=== DATA SECTION ===
(** ** Agents *)

Record AgentLookup := {
  al_byNormalizedId : list (jstr * jstr);
  al_fallbackDefaultAgentId : jstr;
}.

Definition buildAgentLookup (cfg : Config) : AgentLookup :=
  {| al_byNormalizedId :=
       foldl (fun m agent =>
         match trim <$> ae_id agent with
         | None => m
         | Some rawId =>
             if negb (truthy rawId) then m
             else jm_set (normalizeAgentId (Some rawId)) (sanitizeAgentId (Some rawId)) m
         end) [] (listAgentEntries cfg);
     al_fallbackDefaultAgentId := sanitizeAgentId (Some (resolveDefaultAgentId cfg)) |}.

Definition pickFirstExistingAgentId (lookup : AgentLookup) (agentId : jstr) : jstr :=
  let trimmed := trim agentId in
  if negb (truthy trimmed) then al_fallbackDefaultAgentId lookup
  else
    let normalized := normalizeAgentId (Some trimmed) in
    match al_byNormalizedId lookup with
    | [] => sanitizeAgentId (Some trimmed)
    | _ =>
        let resolved := jm_get normalized (al_byNormalizedId lookup) in
        if truthy_opt resolved then or_empty resolved else al_fallbackDefaultAgentId lookup
    end.

(** ** Bindings *)

Inductive NormalizedPeerConstraint :=
  | PeerNone
  | PeerInvalid
  | PeerWildcardKind (kind : ChatType)
  | PeerValid (kind : ChatType) (id : jstr).

#[global] Instance NormalizedPeerConstraint_eq_dec : EqDecision NormalizedPeerConstraint.
Proof. solve_decision. Defined.

Record NormalizedBindingMatch := {
  nb_accountPattern : jstr;
  nb_peer : NormalizedPeerConstraint;
  nb_guildId : option jstr;
  nb_teamId : option jstr;
  nb_roles : option (list jstr);
}.

(** [eb_order] is the identity of an evaluated binding. *)
Record EvaluatedBinding := {
  eb_binding : AgentBinding;
  eb_match : NormalizedBindingMatch;
  eb_order : nat;
}.

Record EvaluatedBindingsByChannel := {
  bc_byAccount : list (jstr * list EvaluatedBinding);
  bc_byAnyAccount : list EvaluatedBinding;
}.

Record EvaluatedBindingsIndex := {
  ix_byPeer : list (jstr * list EvaluatedBinding);
  ix_byPeerWildcard : list EvaluatedBinding;
  ix_byGuildWithRoles : list (jstr * list EvaluatedBinding);
  ix_byGuild : list (jstr * list EvaluatedBinding);
  ix_byTeam : list (jstr * list EvaluatedBinding);
  ix_byAccount : list EvaluatedBinding;
  ix_byChannel : list EvaluatedBinding;
}.

Definition star : jstr := lit "*".

Definition resolveAccountPatternKey (accountPattern : jstr) : jstr :=
  if negb (truthy (trim accountPattern)) then DEFAULT_ACCOUNT_ID
  else normalizeAccountId (Some accountPattern).

Definition normalizePeerConstraint (peer : option BindingPeer) : NormalizedPeerConstraint :=
  match peer with
  | None => PeerNone
  | Some peer =>
      let kind := normalizeChatType (bp_kind peer) in
      let id := normalizeRouteBindingId (bp_id peer) in
      match kind with
      | None => PeerInvalid
      | Some kind =>
          if negb (truthy id) then PeerInvalid
          else if bool_decide (id = star) then PeerWildcardKind kind
          else PeerValid kind id
      end
  end.

Definition normalizeBindingMatch (m : option AgentBindingMatch) : NormalizedBindingMatch :=
  {| nb_accountPattern := trim (or_empty (m ≫= bm_accountId));
     nb_peer := normalizePeerConstraint (m ≫= bm_peer);
     nb_guildId := non_empty (normalizeRouteBindingId (default VUndefined (bm_guildId <$> m)));
     nb_teamId := non_empty (normalizeRouteBindingId (default VUndefined (bm_teamId <$> m)));
     nb_roles := normalizeRouteBindingRoles (m ≫= bm_roles) |}.

(** One turn of the loop of [buildEvaluatedBindingsByChannel]: the running
    order and the table. *)
Definition evaluateBinding (state : nat * list (jstr * EvaluatedBindingsByChannel))
    (binding : AgentBinding) : nat * list (jstr * EvaluatedBindingsByChannel) :=
  let '(order, byChannel) := state in
  let channel := normalizeToken (ab_match binding ≫= bm_channel) in
  if negb (truthy channel) then (order, byChannel)
  else
    let evaluated :=
      {| eb_binding := binding; eb_match := normalizeBindingMatch (ab_match binding);
         eb_order := order |} in
    let bucket :=
      default {| bc_byAccount := []; bc_byAnyAccount := [] |} (jm_get channel byChannel) in
    let bucket :=
      if bool_decide (nb_accountPattern (eb_match evaluated) = star)
      then {| bc_byAccount := bc_byAccount bucket;
              bc_byAnyAccount := bc_byAnyAccount bucket ++ [evaluated] |}
      else
        let accountKey := resolveAccountPatternKey (nb_accountPattern (eb_match evaluated)) in
        let existing := default [] (jm_get accountKey (bc_byAccount bucket)) in
        {| bc_byAccount := jm_set accountKey (existing ++ [evaluated]) (bc_byAccount bucket);
           bc_byAnyAccount := bc_byAnyAccount bucket |} in
    (S order, jm_set channel bucket byChannel).

Definition buildEvaluatedBindingsByChannel (cfg : Config)
    : list (jstr * EvaluatedBindingsByChannel) :=
  (foldl evaluateBinding (0, []) (listBindings cfg)).2.

(** The two-pointer merge by order; ties take the account-scoped side. *)
Fixpoint merge_by_order (accountScoped : list EvaluatedBinding) :=
  fix go (anyAccount : list EvaluatedBinding) : list EvaluatedBinding :=
    match accountScoped, anyAccount with
    | [], _ => anyAccount
    | _, [] => accountScoped
    | x :: accountScoped', y :: anyAccount' =>
        if (eb_order x <=? eb_order y)%nat
        then x :: merge_by_order accountScoped' anyAccount
        else y :: go anyAccount'
    end.

Definition mergeEvaluatedBindingsInSourceOrder (accountScoped anyAccount : list EvaluatedBinding)
    : list EvaluatedBinding :=
  match accountScoped, anyAccount with
  | [], _ => anyAccount
  | _, [] => accountScoped
  | _, _ => merge_by_order accountScoped anyAccount
  end.

(** What [getEvaluatedBindingsForChannelAccount] computes on a cache miss. *)
Definition lookupChannelAccount (byChannel : list (jstr * EvaluatedBindingsByChannel))
    (channel accountId : jstr) : list EvaluatedBinding :=
  let channelBindings := jm_get channel byChannel in
  let accountScoped :=
    default [] (channelBindings ≫= fun b => jm_get accountId (bc_byAccount b)) in
  let anyAccount := default [] (bc_byAnyAccount <$> channelBindings) in
  mergeEvaluatedBindingsInSourceOrder accountScoped anyAccount.

Definition pushToIndexMap (m : list (jstr * list EvaluatedBinding)) (key : option jstr)
    (binding : EvaluatedBinding) : list (jstr * list EvaluatedBinding) :=
  match key with
  | None => m
  | Some key =>
      if negb (truthy key) then m
      else jm_set key (default [] (jm_get key m) ++ [binding]) m
  end.

Definition peer_key (kind : ChatType) (id : jstr) : jstr :=
  chat_type_name kind ++ lit ":" ++ id.

Definition peerLookupKeys (kind : ChatType) (id : jstr) : list jstr :=
  match kind with
  | Group => [peer_key Group id; peer_key Channel id]
  | Channel => [peer_key Channel id; peer_key Group id]
  | Direct => [peer_key Direct id]
  end.

(** The collection loop: the bindings under each key that were not yet seen. *)
Fixpoint collect_new (out matches : list EvaluatedBinding) : list EvaluatedBinding :=
  match matches with
  | [] => out
  | m :: matches =>
      if existsb (fun s => eb_order s =? eb_order m)%nat out then collect_new out matches
      else collect_new (out ++ [m]) matches
  end.

Definition collectPeerIndexedBindings (index : EvaluatedBindingsIndex) (peer : option RoutePeer)
    : list EvaluatedBinding :=
  match peer with
  | None => []
  | Some peer =>
      foldl (fun out key => collect_new out (default [] (jm_get key (ix_byPeer index)))) []
        (peerLookupKeys (rp_kind peer) (rp_id peer))
  end.

Definition empty_index : EvaluatedBindingsIndex :=
  {| ix_byPeer := []; ix_byPeerWildcard := []; ix_byGuildWithRoles := []; ix_byGuild := [];
     ix_byTeam := []; ix_byAccount := []; ix_byChannel := [] |}.

Definition index_binding (ix : EvaluatedBindingsIndex) (b : EvaluatedBinding)
    : EvaluatedBindingsIndex :=
  let m := eb_match b in
  let with_peer x := {| ix_byPeer := x; ix_byPeerWildcard := ix_byPeerWildcard ix;
    ix_byGuildWithRoles := ix_byGuildWithRoles ix; ix_byGuild := ix_byGuild ix;
    ix_byTeam := ix_byTeam ix; ix_byAccount := ix_byAccount ix; ix_byChannel := ix_byChannel ix |} in
  let with_wildcard x := {| ix_byPeer := ix_byPeer ix; ix_byPeerWildcard := x;
    ix_byGuildWithRoles := ix_byGuildWithRoles ix; ix_byGuild := ix_byGuild ix;
    ix_byTeam := ix_byTeam ix; ix_byAccount := ix_byAccount ix; ix_byChannel := ix_byChannel ix |} in
  let with_guild_roles x := {| ix_byPeer := ix_byPeer ix; ix_byPeerWildcard := ix_byPeerWildcard ix;
    ix_byGuildWithRoles := x; ix_byGuild := ix_byGuild ix;
    ix_byTeam := ix_byTeam ix; ix_byAccount := ix_byAccount ix; ix_byChannel := ix_byChannel ix |} in
  let with_guild x := {| ix_byPeer := ix_byPeer ix; ix_byPeerWildcard := ix_byPeerWildcard ix;
    ix_byGuildWithRoles := ix_byGuildWithRoles ix; ix_byGuild := x;
    ix_byTeam := ix_byTeam ix; ix_byAccount := ix_byAccount ix; ix_byChannel := ix_byChannel ix |} in
  let with_team x := {| ix_byPeer := ix_byPeer ix; ix_byPeerWildcard := ix_byPeerWildcard ix;
    ix_byGuildWithRoles := ix_byGuildWithRoles ix; ix_byGuild := ix_byGuild ix;
    ix_byTeam := x; ix_byAccount := ix_byAccount ix; ix_byChannel := ix_byChannel ix |} in
  let with_account x := {| ix_byPeer := ix_byPeer ix; ix_byPeerWildcard := ix_byPeerWildcard ix;
    ix_byGuildWithRoles := ix_byGuildWithRoles ix; ix_byGuild := ix_byGuild ix;
    ix_byTeam := ix_byTeam ix; ix_byAccount := x; ix_byChannel := ix_byChannel ix |} in
  let with_channel x := {| ix_byPeer := ix_byPeer ix; ix_byPeerWildcard := ix_byPeerWildcard ix;
    ix_byGuildWithRoles := ix_byGuildWithRoles ix; ix_byGuild := ix_byGuild ix;
    ix_byTeam := ix_byTeam ix; ix_byAccount := ix_byAccount ix; ix_byChannel := x |} in
  match nb_peer m with
  | PeerValid kind id =>
      with_peer (foldl (fun byPeer key => pushToIndexMap byPeer (Some key) b)
        (ix_byPeer ix) (peerLookupKeys kind id))
  | PeerWildcardKind _ => with_wildcard (ix_byPeerWildcard ix ++ [b])
  | PeerNone | PeerInvalid =>
      if truthy_opt (nb_guildId m) && bool_decide (is_Some (nb_roles m))
      then with_guild_roles (pushToIndexMap (ix_byGuildWithRoles ix) (nb_guildId m) b)
      else if truthy_opt (nb_guildId m) && negb (bool_decide (is_Some (nb_roles m)))
      then with_guild (pushToIndexMap (ix_byGuild ix) (nb_guildId m) b)
      else if truthy_opt (nb_teamId m)
      then with_team (pushToIndexMap (ix_byTeam ix) (nb_teamId m) b)
      else if negb (bool_decide (nb_accountPattern m = star))
      then with_account (ix_byAccount ix ++ [b])
      else with_channel (ix_byChannel ix ++ [b])
  end.

Definition buildEvaluatedBindingsIndex (bindings : list EvaluatedBinding)
    : EvaluatedBindingsIndex :=
  foldl index_binding empty_index bindings.

(** ** Matching *)

Record BindingScope := {
  bs_peer : option RoutePeer;
  bs_guildId : jstr;
  bs_teamId : jstr;
  bs_memberRoleIds : list jstr;
}.

Definition hasGuildConstraint (m : NormalizedBindingMatch) : bool := truthy_opt (nb_guildId m).
Definition hasTeamConstraint (m : NormalizedBindingMatch) : bool := truthy_opt (nb_teamId m).
Definition hasRolesConstraint (m : NormalizedBindingMatch) : bool :=
  bool_decide (is_Some (nb_roles m)).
===
All that is wanted is the lines from the one containing "Definition hasTeamConstraint (m" through the last line of the records, restated word for word.

Definition hasTeamConstraint (m : NormalizedBindingMatch) : bool := truthy_opt (nb_teamId m).
Definition hasRolesConstraint (m : NormalizedBindingMatch) : bool :=
  bool_decide (is_Some (nb_roles m)).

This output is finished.